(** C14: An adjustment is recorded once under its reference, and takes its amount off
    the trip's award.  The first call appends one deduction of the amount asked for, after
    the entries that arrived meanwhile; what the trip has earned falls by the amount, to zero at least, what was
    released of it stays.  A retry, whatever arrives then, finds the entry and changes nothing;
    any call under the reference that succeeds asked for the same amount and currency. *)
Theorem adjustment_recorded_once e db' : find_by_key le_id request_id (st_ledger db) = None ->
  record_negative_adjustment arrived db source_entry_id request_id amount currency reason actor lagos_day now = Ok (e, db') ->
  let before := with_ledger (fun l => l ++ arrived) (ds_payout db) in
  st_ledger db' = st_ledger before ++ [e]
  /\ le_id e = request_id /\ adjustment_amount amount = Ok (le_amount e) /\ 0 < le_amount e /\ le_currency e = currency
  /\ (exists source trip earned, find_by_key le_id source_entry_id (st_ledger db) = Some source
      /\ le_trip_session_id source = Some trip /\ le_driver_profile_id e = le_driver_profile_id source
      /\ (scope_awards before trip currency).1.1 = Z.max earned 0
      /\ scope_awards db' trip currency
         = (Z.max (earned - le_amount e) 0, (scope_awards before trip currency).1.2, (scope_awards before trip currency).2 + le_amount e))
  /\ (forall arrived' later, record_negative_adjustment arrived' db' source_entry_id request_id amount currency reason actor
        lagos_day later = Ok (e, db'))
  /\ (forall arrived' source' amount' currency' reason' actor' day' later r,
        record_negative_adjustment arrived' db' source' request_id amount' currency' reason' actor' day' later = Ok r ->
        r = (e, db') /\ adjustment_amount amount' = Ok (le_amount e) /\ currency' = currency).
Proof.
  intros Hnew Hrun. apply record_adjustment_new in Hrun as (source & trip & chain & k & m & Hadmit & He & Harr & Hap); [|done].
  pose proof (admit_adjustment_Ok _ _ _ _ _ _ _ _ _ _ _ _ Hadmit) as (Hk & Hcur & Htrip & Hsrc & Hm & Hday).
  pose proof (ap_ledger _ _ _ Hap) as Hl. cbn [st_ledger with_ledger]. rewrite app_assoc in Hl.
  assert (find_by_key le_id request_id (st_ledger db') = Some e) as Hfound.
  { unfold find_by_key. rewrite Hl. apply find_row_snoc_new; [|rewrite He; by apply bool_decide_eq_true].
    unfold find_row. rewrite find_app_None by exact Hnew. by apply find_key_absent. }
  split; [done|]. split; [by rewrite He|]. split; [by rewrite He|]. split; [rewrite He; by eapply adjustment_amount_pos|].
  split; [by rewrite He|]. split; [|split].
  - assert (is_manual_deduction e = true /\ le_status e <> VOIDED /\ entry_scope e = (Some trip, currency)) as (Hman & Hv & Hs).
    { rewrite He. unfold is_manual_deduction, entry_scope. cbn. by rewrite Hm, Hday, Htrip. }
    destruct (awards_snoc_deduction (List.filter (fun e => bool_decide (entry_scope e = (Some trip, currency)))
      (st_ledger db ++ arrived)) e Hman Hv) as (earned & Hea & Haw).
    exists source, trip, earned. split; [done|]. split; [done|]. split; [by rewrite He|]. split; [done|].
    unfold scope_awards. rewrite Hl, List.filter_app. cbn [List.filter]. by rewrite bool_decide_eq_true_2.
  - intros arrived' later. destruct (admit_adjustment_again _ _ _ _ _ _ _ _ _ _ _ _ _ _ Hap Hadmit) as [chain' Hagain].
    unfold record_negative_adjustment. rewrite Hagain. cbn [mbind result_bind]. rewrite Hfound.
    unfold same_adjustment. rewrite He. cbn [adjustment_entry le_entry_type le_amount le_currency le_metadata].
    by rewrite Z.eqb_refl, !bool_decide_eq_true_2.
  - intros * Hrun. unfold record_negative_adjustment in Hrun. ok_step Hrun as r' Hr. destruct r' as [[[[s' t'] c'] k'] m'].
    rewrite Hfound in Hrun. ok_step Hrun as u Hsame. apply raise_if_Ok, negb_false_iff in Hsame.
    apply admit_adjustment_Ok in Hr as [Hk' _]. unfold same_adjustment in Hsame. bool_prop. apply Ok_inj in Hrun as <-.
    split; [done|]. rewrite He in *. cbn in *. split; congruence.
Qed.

━━━━━━━━━━━━━━━━

• [What you should do]: Using the listing above, retype each line exactly.

• [Exercise result]:
(** C14: An adjustment is recorded once under its reference, and takes its amount off
    the trip's award.  The first call appends one deduction of the amount asked for, after
    the entries that arrived meanwhile; what the trip has earned falls by the amount, to zero at least, what was
    released of it stays.  A retry, whatever arrives then, finds the entry and changes nothing;
    any call under the reference that succeeds asked for the same amount and currency. *)
Theorem adjustment_recorded_once e db' : find_by_key le_id request_id (st_ledger db) = None ->
  record_negative_adjustment arrived db source_entry_id request_id amount currency reason actor lagos_day now = Ok (e, db') ->
  let before := with_ledger (fun l => l ++ arrived) (ds_payout db) in
  st_ledger db' = st_ledger before ++ [e]
  /\ le_id e = request_id /\ adjustment_amount amount = Ok (le_amount e) /\ 0 < le_amount e /\ le_currency e = currency
  /\ (exists source trip earned, find_by_key le_id source_entry_id (st_ledger db) = Some source
      /\ le_trip_session_id source = Some trip /\ le_driver_profile_id e = le_driver_profile_id source
      /\ (scope_awards before trip currency).1.1 = Z.max earned 0
      /\ scope_awards db' trip currency
         = (Z.max (earned - le_amount e) 0, (scope_awards before trip currency).1.2, (scope_awards before trip currency).2 + le_amount e))
  /\ (forall arrived' later, record_negative_adjustment arrived' db' source_entry_id request_id amount currency reason actor
        lagos_day later = Ok (e, db'))
  /\ (forall arrived' source' amount' currency' reason' actor' day' later r,
        record_negative_adjustment arrived' db' source' request_id amount' currency' reason' actor' day' later = Ok r ->
        r = (e, db') /\ adjustment_amount amount' = Ok (le_amount e) /\ currency' = currency).
Proof.
  intros Hnew Hrun. apply record_adjustment_new in Hrun as (source & trip & chain & k & m & Hadmit & He & Harr & Hap); [|done].
  pose proof (admit_adjustment_Ok _ _ _ _ _ _ _ _ _ _ _ _ Hadmit) as (Hk & Hcur & Htrip & Hsrc & Hm & Hday).
  pose proof (ap_ledger _ _ _ Hap) as Hl. cbn [st_ledger with_ledger]. rewrite app_assoc in Hl.
  assert (find_by_key le_id request_id (st_ledger db') = Some e) as Hfound.
  { unfold find_by_key. rewrite Hl. apply find_row_snoc_new; [|rewrite He; by apply bool_decide_eq_true].
    unfold find_row. rewrite find_app_None by exact Hnew. by apply find_key_absent. }
  split; [done|]. split; [by rewrite He|]. split; [by rewrite He|]. split; [rewrite He; by eapply adjustment_amount_pos|].
  split; [by rewrite He|]. split; [|split].
  - assert (is_manual_deduction e = true /\ le_status e <> VOIDED /\ entry_scope e = (Some trip, currency)) as (Hman & Hv & Hs).
    { rewrite He. unfold is_manual_deduction, entry_scope. cbn. by rewrite Hm, Hday, Htrip. }
    destruct (awards_snoc_deduction (List.filter (fun e => bool_decide (entry_scope e = (Some trip, currency)))
      (st_ledger db ++ arrived)) e Hman Hv) as (earned & Hea & Haw).
    exists source, trip, earned. split; [done|]. split; [done|]. split; [by rewrite He|]. split; [done|].
    unfold scope_awards. rewrite Hl, List.filter_app. cbn [List.filter]. by rewrite bool_decide_eq_true_2.
  - intros arrived' later. destruct (admit_adjustment_again _ _ _ _ _ _ _ _ _ _ _ _ _ _ Hap Hadmit) as [chain' Hagain].
    unfold record_negative_adjustment. rewrite Hagain. cbn [mbind result_bind]. rewrite Hfound.
    unfold same_adjustment. rewrite He. cbn [adjustment_entry le_entry_type le_amount le_currency le_metadata].
    by rewrite Z.eqb_refl, !bool_decide_eq_true_2.
  - intros * Hrun. unfold record_negative_adjustment in Hrun. ok_step Hrun as r' Hr. destruct r' as [[[[s' t'] c'] k'] m'].
    rewrite Hfound in Hrun. ok_step Hrun as u Hsame. apply raise_if_Ok, negb_false_iff in Hsame.
    apply admit_adjustment_Ok in Hr as [Hk' _]. unfold same_adjustment in Hsame. bool_prop. apply Ok_inj in Hrun as <-.
    split; [done|]. rewrite He in *. cbn in *. split; congruence.
Qed.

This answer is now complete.